No se detuvo hasta que estuvo parado directamente ante ella. Sintió el perfume de la loción para después de afeitarse, la fragancia de la ropa recién lavada, y una nota de almizcle masculino. La embriagadora fragancia despertó recuerdos que le hicieron sentir un hormigueo en las rodillas. Cerró los ojos, pero la falta de visión sólo hizo que las imágenes fueran más vividas.

Recordó con demasiada claridad la sensación de sus manos acariciando su piel, el efecto de sus labios, el sonido de sus propios gemidos de placer.

– Almuerza conmigo, Laura -las palabras pronunciadas con suavidad acariciaron sus sentidos. Este hombre la desarmaba demasiado rápido, demasiado por completo. ¿Podría sobrevivir una vez más a caer en sus brazos sin esfuerzo… sólo para terminar sola otra vez?

– Yo… no puedo. En serio. Sólo porque no veamos pacientes al mediodía no significa que tengamos el resto de la tarde libre. Además, les prometí a las enfermeras que las acompañaría a almorzar.

– Ve, Laura -dijo Cathy a sus espaldas-. Al doctor V. no le importa si te tomas un almuerzo largo, y puedes ir con nosotras en cualquier otro momento.

– Ya ves -dijo Brent-, parece que, después de todo, estás libre.

– No sé -se demoró, deseando estar con él, pero a la vez temiéndolo. Tenía el poder para atraparla con demasiada facilidad. Y si se preocupaba por ella, si realmente quería estar con ella, ¿por qué no había llamado?

– Entiendo -soltó un suspiro resignado. Cuando levantó la mirada, ella vio que la máscara estaba nuevamente en su lugar. ¿Era posible que estuviera tan dolido y confundido como ella?-. No te preocupes, entonces. Sólo pensé…

Comenzó a retroceder, se detuvo, y se volvió:

– Oh, vamos, Laura, ven a almorzar conmigo. Sólo esta vez. Yo… -sus ojos parpadearon hacia el pasillo detrás de ella, y bajó la voz-: Tengo algunas cosas que realmente necesito decirte, y prefiero decirlas en privado.

Si no hubiera sido por el énfasis en la palabra necesito, habría opuesto más resistencia.

– Está bien -suspiró, exasperada, y luego hizo un gesto fingido de contrariedad-. Con una condición.

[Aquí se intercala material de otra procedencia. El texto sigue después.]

Definition FineTuneModelDeleteResponse_fields : list (field FineTuneModelDeleteResponse.t) := [
  Field "id" false FineTuneModelDeleteResponse.ID
    (λ a '(FineTuneModelDeleteResponse.mk x0 x1 x2 x3),
       FineTuneModelDeleteResponse.mk a x1 x2 x3);
  Field "object" false FineTuneModelDeleteResponse.Object
    (λ a '(FineTuneModelDeleteResponse.mk x0 x1 x2 x3),
       FineTuneModelDeleteResponse.mk x0 a x2 x3);
  Field "deleted" false FineTuneModelDeleteResponse.Deleted
    (λ a '(FineTuneModelDeleteResponse.mk x0 x1 x2 x3),
       FineTuneModelDeleteResponse.mk x0 x1 a x3)
].

#[global] Instance JSON_FineTuneModelDeleteResponse : JSON FineTuneModelDeleteResponse.t :=
  JSON_struct FineTuneModelDeleteResponse_fields "giteeai.FineTuneModelDeleteResponse".

Definition ModelsList_fields : list (field ModelsList.t) := [
  Field "data" false ModelsList.Models
    (λ a '(ModelsList.mk x0 x1),
       ModelsList.mk a x1)
].

#[global] Instance JSON_ModelsList : JSON ModelsList.t :=
  JSON_struct ModelsList_fields "giteeai.ModelsList".

Definition Model_merge (x y : Model.t) : Model.t :=
  let '(Model.mk x0 x1 x2 x3 x4 x5 x6 _) := x in
  let '(Model.mk _ _ _ _ _ _ _ y7) := y in
  Model.mk x0 x1 x2 x3 x4 x5 x6 y7.

Definition FineTuneModelDeleteResponse_merge (x y : FineTuneModelDeleteResponse.t) : FineTuneModelDeleteResponse.t :=
  let '(FineTuneModelDeleteResponse.mk x0 x1 x2 _) := x in
  let '(FineTuneModelDeleteResponse.mk _ _ _ y3) := y in
  FineTuneModelDeleteResponse.mk x0 x1 x2 y3.

Definition ModelsList_merge (x y : ModelsList.t) : ModelsList.t :=
  let '(ModelsList.mk x0 _) := x in
  let '(ModelsList.mk _ y1) := y in
  ModelsList.mk x0 y1.

(** ** The structures of image.go *)

Section Image.
Context `{FloatCodec}.

Definition ImageRequest_fields : list (field ImageRequest.t) := [
  Field "prompt" true ImageRequest.Prompt
    (λ a '(ImageRequest.mk x0 x1 x2 x3 x4 x5 x6 x7 x8 x9),
       ImageRequest.mk a x1 x2 x3 x4 x5 x6 x7 x8 x9);
  Field "model" true ImageRequest.Model
    (λ a '(ImageRequest.mk x0 x1 x2 x3 x4 x5 x6 x7 x8 x9),
       ImageRequest.mk x0 a x2 x3 x4 x5 x6 x7 x8 x9);
  Field "n" true ImageRequest.N
    (λ a '(ImageRequest.mk x0 x1 x2 x3 x4 x5 x6 x7 x8 x9),
       ImageRequest.mk x0 x1 a x3 x4 x5 x6 x7 x8 x9);
  Field "quality" true ImageRequest.Quality
    (λ a '(ImageRequest.mk x0 x1 x2 x3 x4 x5 x6 x7 x8 x9),
       ImageRequest.mk x0 x1 x2 a x4 x5 x6 x7 x8 x9);
  Field "size" true ImageRequest.Size
    (λ a '(ImageRequest.mk x0 x1 x2 x3 x4 x5 x6 x7 x8 x9),
       ImageRequest.mk x0 x1 x2 x3 a x5 x6 x7 x8 x9);
  Field "style" true ImageRequest.Style
    (λ a '(ImageRequest.mk x0 x1 x2 x3 x4 x5 x6 x7 x8 x9),
       ImageRequest.mk x0 x1 x2 x3 x4 a x6 x7 x8 x9);
  Field "response_format" true ImageRequest.ResponseFormat
    (λ a '(ImageRequest.mk x0 x1 x2 x3 x4 x5 x6 x7 x8 x9),
       ImageRequest.mk x0 x1 x2 x3 x4 x5 a x7 x8 x9);
  Field "user" true ImageRequest.User
    (λ a '(ImageRequest.mk x0 x1 x2 x3 x4 x5 x6 x7 x8 x9),
       ImageRequest.mk x0 x1 x2 x3 x4 x5 x6 a x8 x9);
  Field "guidance_scale" true (codec := JSON_float64) ImageRequest.GuidanceScale
    (λ a '(ImageRequest.mk x0 x1 x2 x3 x4 x5 x6 x7 x8 x9),
       ImageRequest.mk x0 x1 x2 x3 x4 x5 x6 x7 a x9);
  Field "seed" true ImageRequest.Seed
    (λ a '(ImageRequest.mk x0 x1 x2 x3 x4 x5 x6 x7 x8 x9),
       ImageRequest.mk x0 x1 x2 x3 x4 x5 x6 x7 x8 a)
].

#[global] Instance JSON_ImageRequest : JSON ImageRequest.t :=
  JSON_struct ImageRequest_fields "giteeai.ImageRequest".
End Image.

Definition ImageResponseDataInner_fields : list (field ImageResponseDataInner.t) := [
  Field "url" true ImageResponseDataInner.URL
    (λ a '(ImageResponseDataInner.mk x0 x1 x2),
       ImageResponseDataInner.mk a x1 x2);
  Field "b64_json" true ImageResponseDataInner.B64JSON
    (λ a '(ImageResponseDataInner.mk x0 x1 x2),
       ImageResponseDataInner.mk x0 a x2);
  Field "revised_prompt" true ImageResponseDataInner.RevisedPrompt
    (λ a '(ImageResponseDataInner.mk x0 x1 x2),
       ImageResponseDataInner.mk x0 x1 a)
].

#[global] Instance JSON_ImageResponseDataInner : JSON ImageResponseDataInner.t :=
  JSON_struct ImageResponseDataInner_fields "giteeai.ImageResponseDataInner".

Definition ImageResponse_fields : list (field ImageResponse.t) := [
  Field "created" true (codec := JSON_int64) ImageResponse.Created
    (λ a '(ImageResponse.mk x0 x1 x2),
       ImageResponse.mk a x1 x2);
  Field "data" true ImageResponse.Data
    (λ a '(ImageResponse.mk x0 x1 x2),
       ImageResponse.mk x0 a x2)
].

#[global] Instance JSON_ImageResponse : JSON ImageResponse.t :=
  JSON_struct ImageResponse_fields "giteeai.ImageResponse".

Definition ImageResponse_merge (x y : ImageResponse.t) : ImageResponse.t :=
  let '(ImageResponse.mk x0 x1 _) := x in
  let '(ImageResponse.mk _ _ y2) := y in
  ImageResponse.mk x0 x1 y2.

(** ** A codec of the floating point zeros

    The least codec of floating point numbers: it prints and reads the two
    zeros, which is all that a request without floating point options
    needs. *)
Definition zero_floats : FloatCodec := {|
  format_float _ f := match f with
                      | S754_zero false => Some "0"
                      | S754_zero true => Some "-0"
                      | _ => None
                      end;
  parse_float _ lit := if decide (lit = "0") then Some (S754_zero false)
                       else if decide (lit = "-0") then Some (S754_zero true)
                       else None;
|}.

#[global] Instance CompletionRequest_zero {StreamOptions} :
  Zero (CompletionRequest.t StreamOptions) :=
  CompletionRequest.mk zero zero zero zero zero zero zero zero zero zero zero zero zero zero
    zero zero zero zero zero zero.

#[global] Instance ImageRequest_zero : Zero ImageRequest.t :=
  ImageRequest.mk zero zero zero zero zero zero zero zero zero zero.

(** The scope of [zero_floats]. *)
Definition only_zero (bits : Z) (f : spec_float) : Prop := f = S754_zero false.

(** ** The values of the round trip *)

(** Text in well-formed UTF-8: what the encoder writes as it is and the
    decoder reads as it is. *)
Definition plain_text (s : string) : Prop := text (bs s) = true.
Definition int64 (z : Z) : Prop := in_int64 z = true.

Definition Usage_ok (x : Usage.t) : Prop :=
  int64 (Usage.PromptTokens x) ∧ int64 (Usage.CompletionTokens x) ∧
  int64 (Usage.TotalTokens x).

(** The log probabilities are floating point numbers of the scope [fok] of
    the float codec, under plain keys. *)
Definition LogprobResult_ok (fok : Z → spec_float → Prop) (x : LogprobResult.t) : Prop :=
  Forall plain_text (LogprobResult.Tokens x) ∧
  Forall (float_scope (fok 32%Z)) (LogprobResult.TokenLogprobs x) ∧
  Forall (map_scope (float_scope (fok 32%Z))) (LogprobResult.TopLogprobs x) ∧
  Forall int64 (LogprobResult.TextOffset x).

Definition CompletionChoice_ok (fok : Z → spec_float → Prop) (x : CompletionChoice.t) : Prop :=
  plain_text (CompletionChoice.Text x) ∧ int64 (CompletionChoice.Index x) ∧
  plain_text (CompletionChoice.FinishReason x) ∧
  LogprobResult_ok fok (CompletionChoice.LogProbs x).
(* ===== verification/Protocol.v ===== *)
(** * Protocol: the client over the codec of the structures

    [Client] and [Stream] are written over any decoder of the error
    envelope, of the responses and of the events.  Here the decoder is the
    one of [Codec], on the field lists of [Wire]:

    - [outcome] is what a call returns as a function of the reply of the
      transport (status, bytes of the body, error of the connection), and
      every call of an endpoint returns it ([sendInto_outcome],
      [CreateCompletion_outcome], [ListModels_outcome], ...); the lemmas
      [outcome_answered], [outcome_reordered], [outcome_lenient],
      [outcome_tolerant], [outcome_refused] and [outcome_truncated]
      compute it on the replies of interest; [CreateCompletion_tolerant],
      [ListModels_tolerant] and [CreateImage_tolerant] state for the calls
      what [Lenient] proves of the decoder: the answer may differ from the
      encoding of the response in every object, at any depth, by the order
      of the members, the case of the keys and members without a field;
    - what the transport receives: the body of the request of a call
      decodes to the request of the caller ([CreateCompletion_sends],
      [CreateImage_sends]);
    - the error envelope is a lawful structure, so a response with a
      failure status and the encoding of an envelope in its body becomes
      the [APIError] of the envelope with the status of the response
      ([handleErrorResp_envelope]), and a body that is not JSON becomes a
      [RequestError] that keeps the bytes ([handleErrorResp_not_json]);
    - the encoding of a structure is a payload that a frame carries as it
      is: one line, no white space around, not the sentinel
      ([event_decodes]); so a stream of frames that carry the encodings of
      events delivers these events ([stream_of_events]), and so does a
      stream whose frames carry these events as a server may write them
      ([stream_of_answers]). *)

From Stdlib Require Import ZArith NArith Ascii String List Lia Floats.SpecFloat.
From stdpp Require Import base tactics option list gmap strings.
From S2P Require Import Prelude Bytes Errors Http Internal Config Fixtures Client Stream.
From S2P Require Import Completion Models Image Json Codec Wire Lenient.

#[local] Open Scope string_scope.

(** ** The scope of the error envelope *)

(** An [APIError] as a body carries it: the code is a value a decoder
    makes, the texts are plain, and the status fields, which have no key,
    are zero. *)
Definition APIError_ok (a : APIError.t) : Prop :=
  canonical (APIError.Code a) = true ∧ plain_text (APIError.Message a) ∧
  plain_text (APIError.Type_ a) ∧ APIError.HTTPStatus a = "" ∧
  APIError.HTTPStatusCode a = 0%Z.

Definition APIError_merge (x y : APIError.t) : APIError.t :=
  APIError.mk (APIError.Code x) (APIError.Message x) (APIError.Type_ x)
    (APIError.HTTPStatus y) (APIError.HTTPStatusCode y).

Definition ErrorResponse_ok (e : ErrorResponse.t) : Prop :=
  option_ok APIError_ok (ErrorResponse.Error e).

(** The envelope of an error. *)
Definition envelope (a : APIError.t) : ErrorResponse.t := ErrorResponse.mk (Some a).

(** The frames of a list of events: each frame carries the encoding of its
    event, after keep-alive lines within the limit. *)
Definition carries {T} `{Marshal T} (limit : N) (ok : T → Prop)
    (fs : script) (rs : list T) : Prop :=
  Forall2 (λ f r, keep_alives limit f.1 ∧ marshal r = Ok f.2 ∧ ok r) fs rs.

(** The frames of a list of events as a server may write them: each frame
    carries a value that the relation of the structure relates to the
    encoding of its event. *)
Definition answers {T} `{JSON T} (limit : N) (ok : T → Prop) (R : relation json)
    (fs : script) (rs : list T) : Prop :=
  Forall2 (λ f r, keep_alives limit f.1 ∧ ok r ∧
                  ∃ ms v', enc r = Ok (JObject ms) ∧ R (JObject ms) v' ∧
                           wf v' = true ∧ plain v' = true ∧ f.2 = print v') fs rs.

(** What the client relies on when it writes the header into a response
    before the decoder writes the fields: no field sees the header. *)
Class HeaderOK {T : Type} `{Response T} (fs : list (field T)) : Prop := {
  header_get h f x : f ∈ fs → get f (SetHeader h x) = get f x;
  header_set h f a x : f ∈ fs → set f a (SetHeader h x) = SetHeader h (set f a x);
}.

(** The transport replies to the request [req], sent in the world [w],
    with the response [res], whose body delivers the bytes [data] and then
    ends, with the error [rerr] of the connection if any. *)
Definition replies (c : Client) (req : Request.t) (w : World) (res : Response.t)
    (data : bytes) (rerr : option error) : Prop :=
  let out := Do (ClientConfig.HTTPClient (config c)) (jsonRequest req) w in
  ∃ b, out.1 = Ok res ∧ bodies out.2 !! Response.Body res = Some b ∧
       Body.closed b = false ∧ content (Body.pending b) = data ∧
       fault (Body.pending b) = rerr.
Definition the_completion_request : Request.t :=
  match completionRequest (client_of completion_server "GITEEAI_API_KEY" (a_process [] []))
          Background completion_request with
  | Ok req => req
  | Fail _ => a_request
  end.

Lemma completion_main_answered_witness :
  (completion_main completion_server plain_Error (a_process [] [])).1 = Returned ∧
  Proc.stdout (completion_main completion_server plain_Error (a_process [] [])).2 =
    " dolor sit amet" ++ LF.
Proof.
  apply (completion_main_answered completion_server plain_Error only_zero (a_process [] [])
           the_completion_request (Header_Set "Content-Type" "application/json" ∅)
           a_response).
  - reflexivity.
  - eexists _, _, a_body, []. split_and!; reflexivity.
  - apply a_response_ok.
Defined.

(** A server that answers with no choice: the program panics. *)
Example completion_main_panics :
  (completion_main (always (reply_200 [Data (jq "{'id':'cmpl-1','choices':[]}")]))
     plain_Error (a_process [] [])).1 =
  Panicked "runtime error: index out of range [0] with length 0".
Proof. by vm_compute. Qed.

(** A server that refuses the key: the program prints the message of the
    error. *)
Example completion_main_refused :
  completion_main (always reply_401) plain_Error (a_process [] []) =
  (Returned,
   Proc.mk {["GITEEAI_API_KEY" := "dummy-token-giteeai"]} [] ∅ []
     ("Completion error: Incorrect API key provided" ++ LF)
     (mkWorld {[0 := Body.mk [] true]}
        [jsonRequest the_completion_request])).
Proof. by vm_compute. Qed.

Lemma completion_main_releases_witness :
  open_bodies (Proc.world (completion_main completion_server plain_Error (a_process [] [])).2)
  = open_bodies (Proc.world (a_process [] [])).
Proof.
  apply (completion_main_releases completion_server plain_Error (a_process [] [])), always_ok.
Defined.

Definition an_image : ImageResponse.t :=
  ImageResponse.mk 1700000000
    [ImageResponseDataInner.mk "https://ai.gitee.com/images/parrot.png" "" ""] zero.

Definition image_body : bytes :=
  jq "{'created':1700000000,'data':[{'url':'https://ai.gitee.com/images/parrot.png'}]}".

Definition image_server : HTTPDoer := always (reply_200 [Data image_body]).

Definition the_image_request : Request.t :=
  let c := client_of image_server "OPENAI_API_KEY" (a_process [] []) in
  match newRequest c Background "POST"
          (ClientConfig.BaseURL (config c) ++ "/images/generations")
          [withBody (BodyValue (marshal image_request))] with
  | Ok req => req
  | Fail _ => a_request
  end.

Lemma images_main_answered_witness :
  (images_main image_server plain_Error (a_process [] [])).1 = Returned ∧
  Proc.stdout (images_main image_server plain_Error (a_process [] [])).2 =
    "https://ai.gitee.com/images/parrot.png" ++ LF.
Proof.
  apply (images_main_answered image_server plain_Error (a_process [] []) the_image_request
           (Header_Set "Content-Type" "application/json" ∅) an_image).
  - reflexivity.
  - eexists _, _, image_body, []. split_and!; reflexivity.
  - repeat split; try done. repeat constructor.
Defined.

– ¡Ah! Ahora viene -se dio una palmada sobre el pecho como si estuviera lesionado. Qué rápido volvía a desempeñar el rol de ingenioso seductor-. Bueno, vamos, dilo.

– Que me dejes manejar.

– ¿Quieres que deje mi auto en este barrio? -parecía tan incrédulo, que ella casi se ríe.

– No, tonto. Me refiero a que me dejes manejar tu auto.

Sus ojos se abrieron aún más durante varios segundos, antes de respirar hondo y responder:

– Está bien; acepto.

Brent mantuvo la conversación en cuestiones de poca importancia, tales como la mudanza a casa de Melody, mientras ella maniobraba el convertible color amarillo a través del odioso tráfico de Houston. Aunque hubiera querido hablar de algo más íntimo, estaba demasiado ocupado aferrándose al apoyabrazos e intentando lucir tranquilo. Sin embargo, debía admitir, Laura manejaba con una rápida agresividad que le sorprendió. Parecía completamente a gusto, y muy sexy, hundida en el asiento de cuero con una mano en el volante y la otra en la palanca de cambio, mientras el viento le revoloteaba el cabello.